After his arrest for cocaine trafficking, he is cut off from parts of the drug network, which increases his fear and instability. His death is especially disturbing because of what happens around him: pills are scattered, housemates clean evidence, and people seem more concerned with protecting themselves than saving him or telling the full truth.

Patrick is not presented as innocent in every choice, but he is clearly a young man consumed by forces larger than his control: addiction, fear, male bravado, and a community trained to hide damage until it becomes impossible to ignore.

Zack Kligman

Zack Kligman is one of the most important figures in the drug network. Unlike some of the college students who drift into dealing through social circles, Zack appears more experienced and businesslike.

He becomes known as a major Xanax supplier in Charleston and eventually moves beyond resale into manufacturing counterfeit alprazolam pills. His operation is large, organized, and profitable.

He stores drugs away from his home, uses other locations, and supplies multiple dealers. This makes him less of a reckless student figure and more of a central operator in the larger criminal system.

Zack’s character is marked by ambiguity and suspicion. Many people connected to Patrick believe Zack may know more about the murder than he admits, and Patrick’s fear of him before his death deepens that suspicion.

Yet police focus on another suspect and use Zack as an informant. This makes him a symbol of the strange logic of criminal investigations, where someone deeply involved in dangerous activity can become useful to law enforcement and avoid harsher punishment.

His blank reaction after hearing about Charles Mungin’s conviction adds to his unsettling presence. Zack rarely appears as emotionally open; he is controlled, guarded, and difficult to read.

Charles Mungin III

Charles Mungin III is central to the legal aftermath of Patrick’s murder. He is arrested after police connect him to Patrick through a red car, phone records, and witness statements.

The case against him appears to rely heavily on circumstantial evidence, and his trial raises serious questions about fairness, race, and legal representation. Charles insists he did not commit the crime and refuses a plea deal, which shows either innocence, stubbornness, or a refusal to accept a story he believes is false.

His decision leads to a trial that ends in a severe sentence.

Charles’s place in the narrative contrasts sharply with the treatment of many white fraternity-connected students. While several young men involved in major drug activity receive lighter outcomes, Charles receives life in prison plus additional time.

His lawyer’s weak defense and the police’s limited interest in alternative theories make his conviction feel less like a clean resolution and more like a troubling conclusion.
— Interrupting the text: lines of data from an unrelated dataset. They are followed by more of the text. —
Lemma entry_calls pre post a0 z :
  args_of h (frame_of h java) = Some a0 ->
  (forall z, given_args a0 z -> every_run (pre z) (fun tr r => forallb quiet tr = true /\
    match r with
    | Val r => kept_args a0 (snd r) /\ (zygote_side (pid (z_ctx (snd r))) -> given_args a0 (snd r))
    | Stop _ => True
    end)) ->
  (forall ms, minv (has_methods ms) (fun _ => true) pre) ->
  (forall p, minv (has_pid p) quiet post) ->
  every_run (entry_point w fuel word tmp h java pre post z) (called_once z a0).
Proof.
  intros Ha0 Hpre Hpm Hpost. unfold entry_point. rewrite Ha0.
  set (ms := option_map zygote_methods (z_hook z)).
  eapply mbind_seq with (S := fun tr r => forallb quiet tr = true /\
    forall z', r = Val (tt, z') -> given_args a0 z' /\ has_methods ms z').
  { intros n. split; [done|]. by intros z' [= <-]. }
  { intros tr x [Hq _]. unfold called_once. rewrite quiet_originals by done. by eexists. }
  intros tr0 [] z0 [Hq0 Hz0]. destruct (Hz0 z0 eq_refl) as [Hg0 Hm0].
  eapply mbind_seq; [apply every_run_and; [by apply Hpre|by apply (Hpm ms)]| |].
  { intros tr x [[Hq _] _]. unfold called_once. rewrite omap_app, !quiet_originals by done. by eexists. }
  intros tr1 [] z1 [(Hq1 & Hk & Hg) [_ Hm1]].
  eapply mbind_seq; [by apply (call_original_spec a0)| |].
  { intros tr x H. unfold called_once. rewrite !omap_app, (quiet_originals tr0), (quiet_originals tr1) by done.
    cbn [app]. cbn beta in H. destruct (omap original_call tr) as [|[fn vs] [|]]; [by eexists| |done].
    destruct H as ([Hfn Hrem] & Hp & _). split; [split; [done|by eapply remembers_methods]|].
    exists (args (z_ctx z1)). by split_and!. }
  intros tr2 [] z2 H.
  set (done_ := fun (p : Z) (tr : list (event inj)) (r : res (Z * zygote)) =>
    forallb quiet tr = true /\ forall q z', r = Val (q, z') -> q = p).
  assert (every_run ((post >> let! c := gets z_ctx in destruct_ >> ret (pid c)) z2)
            (done_ (pid (z_ctx z2)))) as Hrest.
  { eapply mbind_seq; [by apply (Hpost (pid (z_ctx z2)))|by intros tr x [? _]|].
    intros tr3 [] z3 [Hq3 Hp3]. apply mbind_gets.
    eapply mbind_seq with (S := fun tr _ => forallb quiet tr = true).
    - apply minv_memits. by_kept inv_destruct.
    - intros tr x Hq. split; [by rewrite forallb_app, Hq3|done].
    - intros tr4 [] z4 Hq4. cbn. split; [by rewrite !forallb_app, Hq3, Hq4|].
      intros q z' [= <- _]. exact Hp3. }
  eapply every_run_mono; [|exact Hrest]. intros tr3 r [Hq3 Hr]. unfold called_once.
  rewrite !omap_app, (quiet_originals tr0), (quiet_originals tr1), (quiet_originals tr3), app_nil_r by done.
  cbn [app]. cbn beta in H. destruct (omap original_call tr2) as [|[fn vs] [|]]; [by destruct H| |done].
  destruct H as ([Hfn Hrem] & Hp & Hsame).
  split; [split; [done|by eapply remembers_methods]|]. exists (args (z_ctx z1)). split; [done|].
  split; [done|]. intros p z' -> Hside. apply Hg. rewrite (Hr p z' eq_refl) in Hside.
  by rewrite (Hsame z2 eq_refl) in Hside.
Qed.
End Whole.

(** Every field of the structure a function builds that bears a parameter's name leads to that
    parameter, the others are left null, and the fields are those of the declaration. *)
Definition named_after_parameters (h : jni_hook) : Prop :=
  struct_of h = map (fun f => (f, if existsb (String.eqb f) (map fst (params h))
                                  then Some f else None))
    (map fst (match around h with ForkSystemServer => server_fields | _ => app_fields end)).
Lemma structures_named : Forall named_after_parameters zygote_hooks.
Proof. repeat (apply Forall_cons; split; [vm_compute; reflexivity|]). apply Forall_nil. done. Qed.

(** C3: the original method gets what Java passed, but for what was assigned on purpose. Let one
    of the table's functions be called with values of the types its signature promises. In every
    run it calls an original at most once: the one the hook context remembered for this
    function's own place in the table when the run began, which is not null. It passes values of
    the types of the signature: those its structure does not refer to are Java's, and those it
    refers to, which are the parameters that bear the names of its fields, are typed arguments
    of the same shape, no pointer having become or ceased to be null. A run that returns has
    called it; and one that returns a child's pid, in zygote after a fork that succeeded, has
    called it with exactly Java's arguments. *)
Theorem original_gets_its_types w page_size fuel word tmp h java z :
  h ∈ zygote_hooks ->
  Forall2 (fun p v => has_type (snd p) v = true) (params h) java ->
  zygote_hooks !! original h = Some h /\ named_after_parameters h /\
  exists types a0, native_type (signature h) = Some types /\ args_of h (frame_of h java) = Some a0 /\
  every_run (hooked w page_size fuel word tmp h java z) (fun tr r =>
    match omap original_call tr with
    | [] => exists x, r = Stop x
    | [(fn, arguments)] =>
        fn <> 0 /\
        (exists hook m, z_hook z = Some hook /\ zygote_methods hook !! original h = Some m /\
           fn = fnPtr m) /\
        Forall2 (fun t v => has_type t v = true) (fst types) arguments /\
        (exists a, keeps a0 a /\ passes h java a arguments) /\
        forall p z', r = Val (p, z') -> 0 < p -> around h <> SpecializeAppProcess -> arguments = java
    | _ => False
    end).
Proof.
  intros Hin Hjava. pose proof (proj1 (Forall_forall _ _) zygote_hooks_fit h Hin) as Hh.
  split; [by apply zygote_hooks_place|].
  split; [exact (proj1 (Forall_forall _ _) structures_named h Hin)|].
  destruct (args_of_frame h Hh _ (frame_typed h java Hjava)) as (a0 & Ha0 & _).
  exists (map snd (params h), returns h), a0. split; [apply Hh|]. split; [done|].
  assert (every_run (hooked w page_size fuel word tmp h java z) (called_once h java z a0)) as H.
  { unfold hooked, called_once. destruct (around h) eqn:Hk; apply (entry_calls w fuel word tmp h Hh java Hjava); try done.
    - intros z' Hz'. eapply every_run_mono; [|by apply (prepared_fork_app fuel word tmp a0)].
      intros tr [r|x]; [|done]. intros (? & ? & Hg). split; [done|]. split; [done|]. intros [Hp _]. auto.
    - apply methods_fork_app.
    - intros p. apply quiet_app_post.
    - intros z' Hz'. eapply every_run_mono; [|apply (prepared_specialize fuel word tmp a0)].
      + intros tr [r|x]; [|done]. intros (? & ?). split; [done|]. split; [done|]. intros [_ Hp]. congruence.
      + unfold kept_args. rewrite Hz'. apply keeps_refl.
    - apply methods_specialize.
    - intros p. by_kept inv_app_specialize_post.
    - intros z' Hz'. eapply every_run_mono; [|by apply (prepared_server fuel word tmp a0)].
      intros tr [r|x]; [|done]. intros (? & ? & Hg). split; [done|]. split; [done|]. intros [Hp _]. auto.
    - apply methods_server.
    - intros p. apply quiet_server_post. }
  eapply every_run_mono; [|exact H]. intros tr r. unfold called_once.
  destruct (omap original_call tr) as [|[fn vs] [|]]; [done| |done].
  intros ([Hfn Hrem] & a & Hk & Hp & Hside). split; [done|]. split; [exact Hrem|]. split.
  { destruct Hp as [Hp _]. cbn. clear -Hp. induction Hp; cbn; by constructor. }
  split; [by exists a|]. intros p z' Hr Hpos Har.
  pose proof (Hside p z' Hr (conj Hpos Har)) as ->.
  by eapply passes_unchanged.
Qed.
He becomes a figure through whom the book questions who receives doubt, who receives protection, and who is treated as disposable.

Jordan Piacente

Jordan Piacente is connected to Patrick near the end of his life and is one of the names he reportedly gives after being shot. Her role remains uncertain, which makes her significant in a different way from Mikey, Rob, or Zack.

She represents the unresolved parts of the murder case, the people who are near the center of events but never fully explained by the investigation. Patrick spends time with her shortly before his death, and her name appears in his dying account, yet she is not treated by police in the same way Charles is.
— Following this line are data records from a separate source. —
(* ===== verification/Api.v ===== *)
(** * The modules' side of the API

    include/api.hpp, the header that modules are compiled with: the structures and the table it
    shares with the loader, the registration of a module, and the methods that forward to the
    loader's functions. The header is the loader's own too, so that its layout must agree with
    injector/module.hpp. *)
From Stdlib Require Import ZArith Lia List String Ascii Bool.
From stdpp Require Import base list strings.
From S2P Require Import Prelude.
From S2P Require Import Daemon.
From S2P Require Import Mounts.
From S2P Require Import JniEnv.
From S2P Require Import Jni.
From S2P Require Import Args.
From S2P Require Import InjState.
From S2P Require Import Module.
From S2P Require Import Hook.
From S2P Require Import Lifecycle.
Open Scope string_scope.
Open Scope list_scope.
Open Scope Z_scope.
Open Scope m_scope.

(** ** Layouts *)

(** The fields of the arguments, in order. *)
Definition AppSpecializeArgs : list (string * jtype) :=
  [("uid", Jint); ("gid", Jint); ("gids", JintArray); ("runtime_flags", Jint);
   ("rlimits", JobjectArray); ("mount_external", Jint); ("se_info", JString);
   ("nice_name", JString); ("instruction_set", JString); ("app_data_dir", JString);
   ("fds_to_ignore", JintArray); ("is_child_zygote", Jboolean); ("is_top_app", Jboolean);
   ("pkg_data_info_list", JobjectArray); ("whitelisted_data_info_list", JobjectArray);
   ("mount_data_dirs", Jboolean); ("mount_storage_dirs", Jboolean);
   ("mount_sysprop_overrides", Jboolean)].
Definition ServerSpecializeArgs : list (string * jtype) :=
  [("uid", Jint); ("gid", Jint); ("gids", JintArray); ("runtime_flags", Jint);
   ("permitted_capabilities", Jlong); ("effective_capabilities", Jlong)].

(** What a module shows the loader: its version, its object, and for each entry the method of
    the object it calls. *)
Definition module_abi : list (string * option string) :=
  [("api_version", None); ("impl", None);
   ("preAppSpecialize", Some "preAppSpecialize");
   ("postAppSpecialize", Some "postAppSpecialize");
   ("preServerSpecialize", Some "preServerSpecialize");
   ("postServerSpecialize", Some "postServerSpecialize")].
(** The loader's view of it. *)
Definition module_abi_v1 : list string :=
  ["api_version"; "impl"; "preAppSpecialize"; "postAppSpecialize"; "preServerSpecialize";
   "postServerSpecialize"].

(** The table after its two base fields, and the loader's from version 4 on. *)
Definition api_table : list string :=
  ["hookJniNativeMethods"; "pltHookRegister"; "exemptFd"; "pltHookCommit"; "connectCompanion";
   "setOption"; "getModuleDir"; "getFlags"].
Definition api_abi_v4 : list string :=
  ["hookJniNativeMethods"; "pltHookRegister"; "exemptFd"; "pltHookCommit"; "connectCompanion";
   "setOption"; "getModuleDir"; "getFlags"].
(** The tables before: version 1, and version 2, which adds to it. *)
Definition api_abi_v1 : list string :=
  ["hookJniNativeMethods"; "pltHookRegister"; "pltHookExclude"; "pltHookCommit";
   "connectCompanion"; "setOption"].
Definition api_abi_v2 : list string := api_abi_v1 ++ ["getModuleDir"; "getFlags"].

Definition name_of (f : api_fn) : string :=
  match f with
  | hookJniNativeMethods_ => "hookJniNativeMethods"
  | pltHookRegister_ | pltHookRegister4_ => "pltHookRegister"
  | pltHookExclude_ => "pltHookExclude"
  | pltHookCommit_ | pltHookCommit4_ => "pltHookCommit"
  | connectCompanion_ => "connectCompanion"
  | setOption_ => "setOption"
  | getModuleDir_ => "getModuleDir"
  | getFlags_ => "getFlags"
  | exemptFd_ => "exemptFd"
  end.

(** ** The methods *)




Section Api.
Context (fuel word : nat) (tmp_path : string).



(** ** Facts *)

(** The loader fills the tables as their declarations lay them out. *)
Definition laid_out (version : Z) : list (option string) := map (option_map name_of) (abi version).

Lemma tables_laid_out :
  laid_out 1 = map Some api_abi_v1 ++ [None; None] /\
  (forall v, 2 <= v <= 3 -> laid_out v = map Some api_abi_v2) /\
  (forall v, 4 <= v <= 5 -> laid_out v = map Some api_abi_v4).
Proof.
  split; [reflexivity|]. split; intros v Hv; unfold laid_out, abi.
  - destruct (Z.ltb_spec v 1); [lia|]. destruct (Z.ltb_spec v 2); [lia|].
    destruct (Z.ltb_spec v 4); [done|lia].
  - destruct (Z.ltb_spec v 1); [lia|]. destruct (Z.ltb_spec v 2); [lia|].
    destruct (Z.ltb_spec v 4); [lia|done].
Qed.

(** The two sides agree on every structure that crosses between them. *)
Lemma layouts_agree :
  AppSpecializeArgs = app_fields /\ ServerSpecializeArgs = server_fields /\
  map fst module_abi = module_abi_v1 /\ api_table = api_abi_v4.
Proof. done. Qed.




End Api.

(** ** Witness *)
Jordan’s presence raises questions about selective investigation. The fact that she is not arrested, while Charles is charged quickly, suggests that investigators may have narrowed their theory too early.
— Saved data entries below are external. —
(* ===== verification/Chain.v ===== *)
(** * From the monitor's confirmation to the library

    Three programs meet when the monitor arms a running process: attach_running of
    ptracer/zygote_abi.cpp forks and executes the tracer, main of ptracer/main.cpp reads the
    command line and traces the target (ptracer/ptracer.cpp), and entry of injector/entry.cpp
    answers inside it. Here their models are put together: what an exit status of the second
    means to the first, and what the call of the third returned. *)
From Stdlib Require Import ZArith Lia List String Ascii Bool.
From stdpp Require Import base list strings gmap.
From S2P Require Import Prelude.
From S2P Require Import Scan.
From S2P Require Import Sys.
From S2P Require Import ProcFs.
From S2P Require Import Remote.
From S2P Require Import Inject.
From S2P Require Import MonState.
From S2P Require Import ZygoteAbi.
From S2P Require Import Cli.
From S2P Require Import InjState.
From S2P Require Import Entry.
Open Scope string_scope.
Open Scope list_scope.
Open Scope Z_scope.

(** ** The tracer reports what the library's entry answered *)

Section Reports.
Variable cfg : config.
Let a := c_arch cfg.
Let w := pointer_width a.
Variable pid : Z.
Variable mode : TraceMode.

(** A call of the library's entry: the range just read from the target's mappings, the work
    directory just written to its stack, the mode; it returned, leaving [reported]. *)
Definition entry_called (range : Z * Z) (reported : Z) (tr : list (event sys)) : Prop :=
  exists maps rs rs1 rs2 path func ret t1 t2 t3,
    tr = t1 ++ t2 ++ t3 /\ range = library_range cfg maps /\
    exec (Scan_maps w (to_string pid)) t1 (Val maps) /\
    exec (push_string a pid rs (c_work cfg)) t2 (Val (rs1, path)) /\
    exec (do_call cfg pid rs1 func ret
            [fst range; snd range; path; mode_value mode])
      t3 (Val (rs2, reported, true)).

(** Such a call somewhere in a run, answered with hooks installed. *)
Definition hooks_reported (tr : list (event sys)) : Prop :=
  exists pre mid post range reported, tr = pre ++ mid ++ post /\
    entry_called range reported mid /\ u32 reported <> 0.

Lemma hooks_reported_app_l tr tr' : hooks_reported tr -> hooks_reported (tr ++ tr').
Proof.
  intros (pre & mid & post & rg & v & -> & H). exists pre, mid, (post ++ tr'), rg, v.
  by rewrite <- !app_assoc.
Qed.
Lemma hooks_reported_app_r tr tr' : hooks_reported tr' -> hooks_reported (tr ++ tr').
Proof.
  intros (pre & mid & post & rg & v & -> & H). exists (tr ++ pre), mid, post, rg, v.
  by rewrite <- !app_assoc.
Qed.

(** The flag was set before, or by such a call. *)
Definition flag_from (hooked : bool) (tr : list (event sys)) (r : bool * bool) : Prop :=
  snd r = true -> hooked = true \/ hooks_reported tr.
Definition sets_flag (hooked : bool) (p : prog sys (bool * bool)) : Prop :=
  every_run p (on_return (flag_from hooked)).

Lemma sets_flag_ret hooked ok : sets_flag hooked (Ret (ok, hooked)).
Proof. intros H. by left. Qed.
Lemma sets_flag_suffix {A} hooked (p : prog sys A) (f : A -> prog sys (bool * bool)) :
  (forall x, sets_flag hooked (f x)) -> sets_flag hooked (bind p f).
Proof.
  apply every_run_suffix. intros tr tr' r H Hr. destruct (H Hr); [by left|right].
  by apply hooks_reported_app_r.
Qed.
Lemma sets_flag_bind hooked p (f : bool * bool -> prog sys (bool * bool)) :
  sets_flag hooked p -> (forall ok h, sets_flag h (f (ok, h))) -> sets_flag hooked (bind p f).
Proof.
  intros Hp Hf. eapply every_run_seq; [exact Hp|done|]. intros tr [ok h] Htr.
  eapply every_run_mono; [|apply Hf]. intros tr' [r|x]; [|done]. intros H Hr.
  destruct (H Hr) as [->|H'].
  - destruct (Htr eq_refl); [by left|right]. by apply hooks_reported_app_l.
  - right. by apply hooks_reported_app_r.
Qed.

(** The block of [execute_remote_injection] that makes the call. *)
Lemma entry_sets_flag rs func ret hooked :
  sets_flag hooked (
    map <- Scan_maps w (to_string pid) ;;
    let '(start_addr, block_size) := library_range cfg map in
    let* (rs, remote_tmp_path) := push_string a pid rs (c_work cfg) in
    let* (_, reported, entry_returned) :=
      do_call cfg pid rs func ret [start_addr; block_size; remote_tmp_path; mode_value mode] in
    if negb entry_returned then Ret (false, hooked) else Ret (true, negb (u32 reported =? 0))).
Proof.
  eapply every_run_seq; [apply every_run_self|done|]. intros t1 maps H1.
  destruct (library_range cfg maps) as [start size] eqn:E.
  eapply every_run_seq; [apply every_run_self|done|]. intros t2 [rs1 path] H2.
  eapply every_run_seq; [apply every_run_self|done|]. intros t3 [[rs2 reported] ok] H3.
  destruct ok; cbn [negb every_run on_return]; intros Hr; [right|by left].
  exists [], (t1 ++ t2 ++ t3), [], (start, size), reported. rewrite !app_nil_r. cbn in Hr.
  split; [done|]. split; [|by destruct (Z.eqb_spec (u32 reported) 0)].
  by exists maps, rs, rs1, rs2, path, func, ret, t1, t2, t3.
Qed.

Create HintDb flags.

(** Everything but the call itself passes the flag on. *)
Ltac passes :=
  repeat first
    [ apply sets_flag_ret | exact I | apply entry_sets_flag
    | match goal with
      | |- sets_flag _ (if ?b then _ else _) => destruct b
      | |- sets_flag _ (match ?x with _ => _ end) => destruct x
      | |- sets_flag _ (let _ := _ in _) => cbv zeta
      end
    | solve [auto with flags]
    | apply sets_flag_bind; [solve [auto with flags]|intros]
    | apply sets_flag_suffix; intros ].

Lemma execute_sets_flag rs lib hooked :
  sets_flag hooked (execute_remote_injection cfg pid rs lib mode hooked).
Proof. unfold execute_remote_injection. passes. Qed.
#[local] Hint Resolve execute_sets_flag : flags.

Lemma perform_sets_flag hooked : sets_flag hooked (perform_injection cfg pid mode hooked).
Proof. unfold perform_injection, inject_after_start, inject_before_start. passes. Qed.
Lemma continue_sets_flag hooked : sets_flag hooked (continue_and_detach pid hooked).
Proof. unfold continue_and_detach, bail. passes. Qed.
#[local] Hint Resolve perform_sets_flag continue_sets_flag : flags.

Lemma seize_sets_flag hooked : sets_flag hooked (trace_with_seize cfg pid mode hooked).
Proof. unfold trace_with_seize, bail. cbv zeta. passes. Qed.
Lemma attach_sets_flag hooked : sets_flag hooked (trace_with_attach cfg pid mode hooked).
Proof. unfold trace_with_attach, bail. cbv zeta. passes. Qed.
#[local] Hint Resolve seize_sets_flag attach_sets_flag : flags.

End Reports.

(** ** Processes *)

(** A program never exits with the status that stands for hooks. *)
Definition no_false_exit {A} (p : prog sys A) : Prop :=
  every_run p (fun _ r => match r with Stop (Exited code) => u8 code <> TRACE_HOOKED | _ => True end).
Lemma no_false_exit_bind {A B} (p : prog sys A) (f : A -> prog sys B) :
  no_false_exit p -> (forall x, no_false_exit (f x)) -> no_false_exit (bind p f).
Proof.
  intros Hp Hf. eapply every_run_seq; [exact Hp|done|]. intros _ x _. apply Hf.
Qed.
Ltac exits :=
  repeat first
    [ solve [auto with flags]
    | match goal with
      | H : _ |- _ => solve [apply H]
      | |- no_false_exit (Ret _) => done
      | |- no_false_exit (Halt _) => done
      | |- no_false_exit (call _) => done
      | |- no_false_exit (if ?b then _ else _) => destruct b
      | |- no_false_exit (match ?x with _ => _ end) => destruct x
      | |- no_false_exit (let _ := _ in _) => cbv zeta
      end
    | apply no_false_exit_bind; [|intros] ].

Section Chain.
Variable c : cli.
Let cfg := cli_tracer c.





Lemma wait_exits fuel a pid flags : no_false_exit (wait_for_trace fuel a pid flags).
Proof.
  revert flags. induction fuel; intros flags; cbn [wait_for_trace];
    unfold tracee_skip_syscall, get_regs, set_regs; exits.
Qed.
Hint Resolve wait_exits : flags.
Lemma remote_call_exits fuel a pid rs func ret args :
  no_false_exit (remote_call fuel a pid rs func ret args).
Proof.
  unfold remote_call, prepare_call, spill_args, finish_call, write_proc, get_regs, set_regs. exits.
Qed.
Hint Resolve remote_call_exits : flags.
Lemma execute_exits pid rs lib mode hooked :
  no_false_exit (execute_remote_injection cfg pid rs lib mode hooked).
Proof.
  unfold execute_remote_injection, do_call, Scan_maps, push_string, find_func_addr, write_proc,
    read_proc. exits.
Qed.
Hint Resolve execute_exits : flags.
Lemma perform_exits pid mode hooked : no_false_exit (perform_injection cfg pid mode hooked).
Proof.
  assert (forall fuel p, no_false_exit (skip_envp cfg fuel pid p)).
  { induction fuel; intros p; cbn [skip_envp]; unfold read_word, read_proc; exits. }
  assert (forall fuel p, no_false_exit (find_entry cfg fuel pid p)).
  { induction fuel; intros p; cbn [find_entry]; unfold read_word, read_proc; exits. }
  assert (forall fuel, no_false_exit (run_to_trap cfg fuel pid)).
  { induction fuel; cbn [run_to_trap]; exits. }
  unfold perform_injection, inject_before_start, inject_after_start, Scan_maps, get_regs, set_regs,
    read_proc, write_proc. exits.
Qed.
Hint Resolve perform_exits : flags.




End Chain.


(** *** A chain that holds *)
She is less developed as a personality in the summary, but her importance lies in what remains unclear. She is part of the shadowed area between drug dealing, friendship, possible robbery, and murder.

Her role reminds the reader that the official version of a case is not always the complete version.

Ben Nauss and Russell Sliker

Ben Nauss and Russell Sliker represent the wider fraternity drug economy at the College of Charleston. They are not shown as isolated offenders but as part of a broader campus environment where dealing weed, Xanax, and other drugs can fit neatly beside parties, social status, and Greek life.

As SAE members, they belong to a fraternity world associated with wealth and prestige. Their involvement shows that drug dealing is not limited to one house or one friendship.

It moves through overlapping networks of students who know one another, party together, and understand the demand for pills and cocaine.

Their roles also help show how normalized the market becomes. When many young men are selling or buying, criminal behavior begins to look like ordinary college enterprise.

Ben and Russell are eventually arrested, but they do not dominate the narrative because they function as evidence of scale. They show that Mikey and Rob are not exceptions.

They are part of a larger system in which privilege, secrecy, and campus social life make drug trafficking easier to hide.

Tim Kulp

Tim Kulp, Mikey’s lawyer, is a practical and skeptical figure. He understands that the case against Mikey is not only about one young man’s choices but also about a much larger drug ring.

His suspicion that the operation crossed fraternities and states gives the investigation a wider frame. Kulp also raises doubts about Zack and the murder investigation, especially when he tries to challenge the prosecution’s reliance on informants.

He sees that if Zack’s credibility can be damaged, the case against Mikey may weaken.

Kulp’s role is important because he questions the official story. He does not accept the simplest version of events, especially when police appear uninterested in investigating Zack more deeply.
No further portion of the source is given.